| Title | Controlled mineralisation of carbon dioxide: Laboratory assessment |
|---|---|
| Authors | R.P. Putri, S.J. Zarrouk, M. Farid |
| Year | 2025 |
| Conference | New Zealand Geothermal Workshop |
| Keywords | Carbon capture, CO2, NCG reinjection, controlled mineralisation, hydroxide, calcite |
| Abstract | NCG reinjection has been implemented in several geothermal power plants to reduce greenhouse gas emissions and support New Zealand's net-zero emissions targets.

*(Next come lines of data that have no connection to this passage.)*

Definition prepare_guest (sb : Sandbox.t) (h : VmHandle.t) : handler () :=
  let id := Sandbox.id sb in
  let sp := Sandbox.spec sb in
  c ← or_fail id (Some h)
        (timed_guest (SandboxSpec.start_timeout_secs sp)
           ("sandbox " +:+ id +:+ " agent hello timeout after "
            +:+ show (SandboxSpec.start_timeout_secs sp) +:+ "s")
           (connect_and_hello h id));
  _ ← or_fail id (Some h) (materialize_secrets c sb);
  _ ← quiet (guest_call (apply_limits c (Resources.pids_max (SandboxSpec.resources sp))));
  _ ← or_fail id (Some h) (materialize_volume_mounts c sb);
  run_init c sb h.

(** The end of [provision_sandbox]: the transition, the status, the deadline and
    the recovery counter, each stored on its own. *)
Definition finish_start (sb : Sandbox.t) (h : VmHandle.t) : handler Sandbox.t :=
  let id := Sandbox.id sb in
  t ← now;
  sb ← lift (Sandbox.transition sb SandboxEvent.AgentHello t);
  t ← now;
  _ ← or_fail id (Some h)
        (store_call (update_sandbox_status_message id SandboxStatus.Running None t));
  t ← now;
  _ ← store_call (update_sandbox_expiry id (Sandbox.expires_at sb) t);
  let m := Sandbox.vmm_meta sb in
  let m' := VmmMeta.set_extra m (delete "recovery_attempts"%string (VmmMeta.extra m)) in
  if bool_decide (is_Some (VmmMeta.extra m !! "recovery_attempts"%string)) then
    t ← now;
    _ ← store_call (update_sandbox_vmm_meta id m' t);
    mret (Sandbox.set_vmm_meta sb m')
  else mret sb.

Definition provision_body (sb : Sandbox.t) (slot : option PoolSlot.t)
    (snap : option SnapshotPaths.t) (subnet : option (Z * Z)) : handler Sandbox.t :=
  let id := Sandbox.id sb in
  '(snap, subnet) ← choose_snapshot sb slot snap subnet;
  _ ← when manage_network (or_fail id None
        (_ ← net_call (create_network_in_subnet id subnet); mret ()));
  h ← obtain_machine sb slot snap;
  let h := with_subnet h subnet in
  let sb := Sandbox.set_vmm_meta sb (meta_of h (VmmMeta.extra (Sandbox.vmm_meta sb)) subnet) in
  _ ← record_machine sb h;
  _ ← match slot, snap with
      | None, None => or_fail id (Some h) (vmm_call (start h))
      | _, _ => mret ()
      end;
  _ ← setup_network sb h subnet;
  _ ← prepare_guest sb h;
  finish_start sb h.

Definition provision_sandbox (sb : Sandbox.t) (r : option Reservation.t)
    (slot : option PoolSlot.t) (snap : option SnapshotPaths.t) (subnet : option (Z * Z))
  : handler Sandbox.t :=
  sb' ← scoped r (provision_body sb slot snap subnet);
  _ ← match r with
      | Some r => modify (insert_reservation (Sandbox.id sb) r)
      | None => mret ()
      end;
  mret sb'.

Definition run_provision_with_slot_and_snapshot (sb : Sandbox.t) (r : option Reservation.t)
    (slot : option PoolSlot.t) (snap : option SnapshotPaths.t) (subnet : option (Z * Z))
  : handler Sandbox.t :=
  let id := Sandbox.id sb in
  busy ← gets (λ s, bool_decide (id ∈ provisioning s));
  if busy : bool then
    _ ← discard_warm_slot id;
    _ ← modify (drop_reservation r);
    fail (ClouisleError.invalid_state ("sandbox " +:+ id +:+ " already has a provisioning job"))
  else
    _ ← modify (λ s, set_provisioning ({[id]} ∪ provisioning s) s);
    result ← attempt (provision_sandbox sb r slot snap subnet);
    _ ← when (negb (is_ok result))
          (_ ← modify (remove_reservation id); discard_warm_slot id);
    _ ← modify (λ s, set_provisioning (provisioning s ∖ {[id]}) s);
    lift result.

Definition run_provision_with_slot (sb : Sandbox.t) (r : option Reservation.t)
    (slot : option PoolSlot.t) : handler Sandbox.t :=
  run_provision_with_slot_and_snapshot sb r slot None None.

Definition run_provision (sb : Sandbox.t) (r : option Reservation.t) : handler Sandbox.t :=
  run_provision_with_slot sb r None.

Definition run_provision_from_snapshot (sb : Sandbox.t) (r : option Reservation.t)
    (snap : SnapshotPaths.t) (subnet : option (Z * Z)) : handler Sandbox.t :=
  run_provision_with_slot_and_snapshot sb r None (Some snap) subnet.

(** ** Request handlers *)

Inductive Response : Type :=
| Created (sb : Sandbox.t)
| Accepted (sb : Sandbox.t)
| Found (sb : Sandbox.t)
| NoContent.

(** The warm slot goes to the sandbox's entry, or back when the row cannot be
    written; the reservation is a local until the job owns it. *)
Definition store_new (sb : Sandbox.t) (slot : option PoolSlot.t) : handler () :=
  _ ← catch (store_call (create_sandbox sb))
        (λ e, _ ← match slot with Some x => modify (discard_slot x) | None => mret () end; fail e);
  match slot with
  | Some x => modify (λ s, set_warm_slots (<[Sandbox.id sb := x]> (warm_slots s)) s)
  | None => mret ()
  end.

Definition reserve (sp : SandboxSpec.t) : handler (option Reservation.t) :=
  if manage_resources then r ← admit_spec sp; mret (Some r) else mret None.

Definition image_cached (sp : SandboxSpec.t) (slot : option PoolSlot.t) : handler bool :=
  match slot with
  | Some _ => mret true
  | None => catch (vmm_call (image_cache_hit sp)) (λ _, mret false)
  end.

(** [create_sandbox]; [errors] is the debug text of the validation errors, [id]
    the fresh UUID. *)
Definition create_handler (errors : list ValidationError.t → string) (p : Principal.t)
    (sp : SandboxSpec.t) (sync : bool) (id : string) : handler Response :=
  let sp := SandboxSpec.set_tenant sp (Some (Principal.tenant_id p)) in
  _ ← lift (map_err (λ l, ClouisleError.validation ("invalid spec: " +:+ errors l))
              (SandboxSpec.validate sp));
  _ ← lift (if negb (VmmCapabilities.vsock capabilities)
                && negb (VmmCapabilities.snapshot capabilities)
            then validate_dev_spec sp else Ok ());
  r ← reserve sp;
  '(sb, slot, cached) ← scoped r
    (slot ← acquire_slot sp;
     t ← now;
     t' ← now;
     sb ← lift (Sandbox.transition (Sandbox.new id sp t) SandboxEvent.Start t');
     _ ← store_new sb slot;
     cached ← image_cached sp slot;
     mret (sb, slot, cached));
  if sync && cached then
    running ← run_provision_with_slot sb r slot;
    mret (Created (redact_secrets running))
  else
    _ ← spawn (Provision sb r slot);
    mret (Accepted (redact_secrets sb)).

Definition fetch (id : string) : handler Sandbox.t := t ← now; store_call (get_sandbox id t).

Definition fetch_own (p : Principal.t) (id : string) : handler Sandbox.t :=
  sb ← fetch id;
  _ ← lift (Authenticator.require_tenant p sb);
  mret sb.

Definition get_handler (p : Principal.t) (id : string) : handler Response :=
  sb ← fetch_own p id; mret (Found (redact_secrets sb)).

(** [list_sandboxes]: the status filter, the tenant's rows, one page. *)
Definition list_handler (p : Principal.t) (status : option string) (limit offset : option nat)
  : handler (list Sandbox.t * nat) :=
  st ← lift match status with
    | None => Ok None
    | Some v =>
      match SandboxStatus.of_str v with
      | Some x => Ok (Some x)
      | None => Err (ClouisleError.validation ("unknown sandbox status: " +:+ v))
      end
    end;
  t ← now;
  rows ← store_call (list_sandboxes st t);
  let all := redact_secrets <$> List.filter (λ sb,
    bool_decide (SandboxSpec.tenant_id (Sandbox.spec sb) = Some (Principal.tenant_id p))) rows in
  let total := length all in
  mret (take (Nat.max (default 100%nat limit) 1)
          (drop (Nat.min (default 0%nat offset) total) all), total).

(** A warm machine goes back to the pool, any other machine is stopped.  Deletion
    ignores a failing stop, the reaper tries again at its next tick. *)
Definition retire_machine (id : string) (sb : Sandbox.t) : handler () :=
  slot ← take_warm_slot id;
  match slot with
  | Some x =>
    _ ← when (bool_decide (Sandbox.status sb = SandboxStatus.Paused))
          (quiet (vmm_call (resume (PoolSlot.vm_handle x))));
    _ ← release_slot x;
    mret ()
  | None =>
    when (has_machine sb) (vmm_call (stop (stored_handle id sb None) StopMode.Force))
  end.

Definition teardown_network (id : string) (sb : Sandbox.t) : handler () :=
  when manage_network (quiet (net_call (teardown_sandbox_network id
    (VmmMeta.inherited_subnet (Sandbox.vmm_meta sb))))).

Definition delete_handler (p : Principal.t) (id : string) : handler Response :=
  sb ← fetch_own p id;
  _ ← quiet (retire_machine id sb);
  _ ← store_call (delete_sandbox id);
  _ ← modify (remove_reservation id);
  _ ← modify (release_snapshot id);
  _ ← teardown_network id sb;
  mret NoContent.

Definition still_running (id : string) (sb : Sandbox.t) : handler bool :=
  if bool_decide (Sandbox.status sb = SandboxStatus.Running)
  then catch (vmm_call (probe (stored_handle id sb None))) (λ _, mret false)
  else mret false.

Definition recover_handler (p : Principal.t) (id : string) : handler Response :=
  sb ← fetch_own p id;
  alive ← still_running id sb;
  if alive : bool then mret (Found (redact_secrets sb)) else
  _ ← discard_warm_slot id;
  _ ← teardown_network id sb;
  _ ← when (has_machine sb) (quiet (vmm_call (stop (stored_handle id sb None) StopMode.Force)));
  held ← gets (has_reservation id);
  r ← (if held : bool then mret None else reserve (Sandbox.spec sb));
  sb' ← scoped r
    (t ← now;
     _ ← store_call (update_sandbox_vmm_meta id VmmMeta.default t);
     t ← now;
     _ ← store_call (update_sandbox_status_message id SandboxStatus.Starting None t);
     busy ← gets (λ s, bool_decide (id ∈ provisioning s));
     if busy : bool then fail (ClouisleError.invalid_state "sandbox recovery is already running")
     else
       _ ← modify (λ s, set_provisioning ({[id]} ∪ provisioning s) s);
       fetch id);
  _ ← spawn (Recover sb' r);
  current ← fetch id;
  mret (Accepted (redact_secrets current)).

(** ** The reconciler *)

(** A status written by the reconciler, whose failure is ignored. *)
Definition put_status (id : string) (st : SandboxStatus.t) (m : option string) : handler () :=
  t ← now; quiet (store_call (update_sandbox_status_message id st m t)).

Definition schedule_provision (sb : Sandbox.t) : handler () :=
  busy ← gets (λ s, bool_decide (Sandbox.id sb ∈ provisioning s));
  if busy : bool then mret () else
  held ← gets (has_reservation (Sandbox.id sb));
  if held : bool then spawn (Provision sb None None)
  else
    r ← attempt (reserve (Sandbox.spec sb));
    match r with Ok r => spawn (Provision sb r None) | _ => mret () end.

(** A local active row must hold a reservation; [false] when it cannot. *)
Definition restore_reservation (sb : Sandbox.t) : handler bool :=
  held ← gets (has_reservation (Sandbox.id sb));
  if manage_resources && bool_decide (Sandbox.node_id sb = None)
     && SandboxStatus.is_active (Sandbox.status sb) && negb held
  then
    r ← attempt (admit_spec (Sandbox.spec sb));
    match r with
    | Ok r => _ ← modify (insert_reservation (Sandbox.id sb) r); mret true
    | Err e =>
      _ ← put_status (Sandbox.id sb) SandboxStatus.Error
            (Some ("resource reservation restore failed: " +:+ ClouisleError.display e));
      mret false
    | Panic => mret false
    end
  else mret true.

A major challenge for this system is that there is a potential for NCG breakthrough to the surrounding wells and leakage to the ground surface, which could result in high CO2 gas emissions. Therefore, effective CO2 mineralisation is essential to mitigate those risks. This study presents a series of laboratory experiments designed to evaluate suitable and cost-effective materials for CO₂ mineralisation. Hydroxide compounds—including calcium hydroxide (Ca(OH)₂), potassium hydroxide (KOH), and sodium hydroxide (NaOH)—and industrial waste products were tested by injecting CO₂ into aqueous solutions of these materials. The efficiency of mineralisation was assessed via the composition and mass of solid CaCO₃ deposits formed. The tests were performed under varied conditions of temperature (25–60 °C), CO₂ flow rate (0.1–0.2 L/min), and reactant concentrations. Based on the results, the most effective hydroxide mineral that has been tested for CO2 mineralisation is Calcium Hydroxide (Ca(OH)2) since it produces solid carbonate. However, due to the relatively high cost of pure Ca(OH)2, other alternatives could be used for the CO2 capturing. Waste products (e.g., burned lime and NSSC) containing 75-85% Ca(OH)2 are proven to be effective in CO2 mineralisation by precipitating CaCO3 minerals from the carbonation of Ca(OH)2 aqueous solutions. These waste-based sources produced significant CaCO₃ precipitation and present a promising low-cost alternative. From these laboratory experiments, it is concluded that waste products containing significant Ca(OH)2 can be effective for CO₂ sequestration in geothermal reinjection systems, helping to reduce the risk of NCG breakthrough by promoting near-complete mineralisation before subsurface injection. |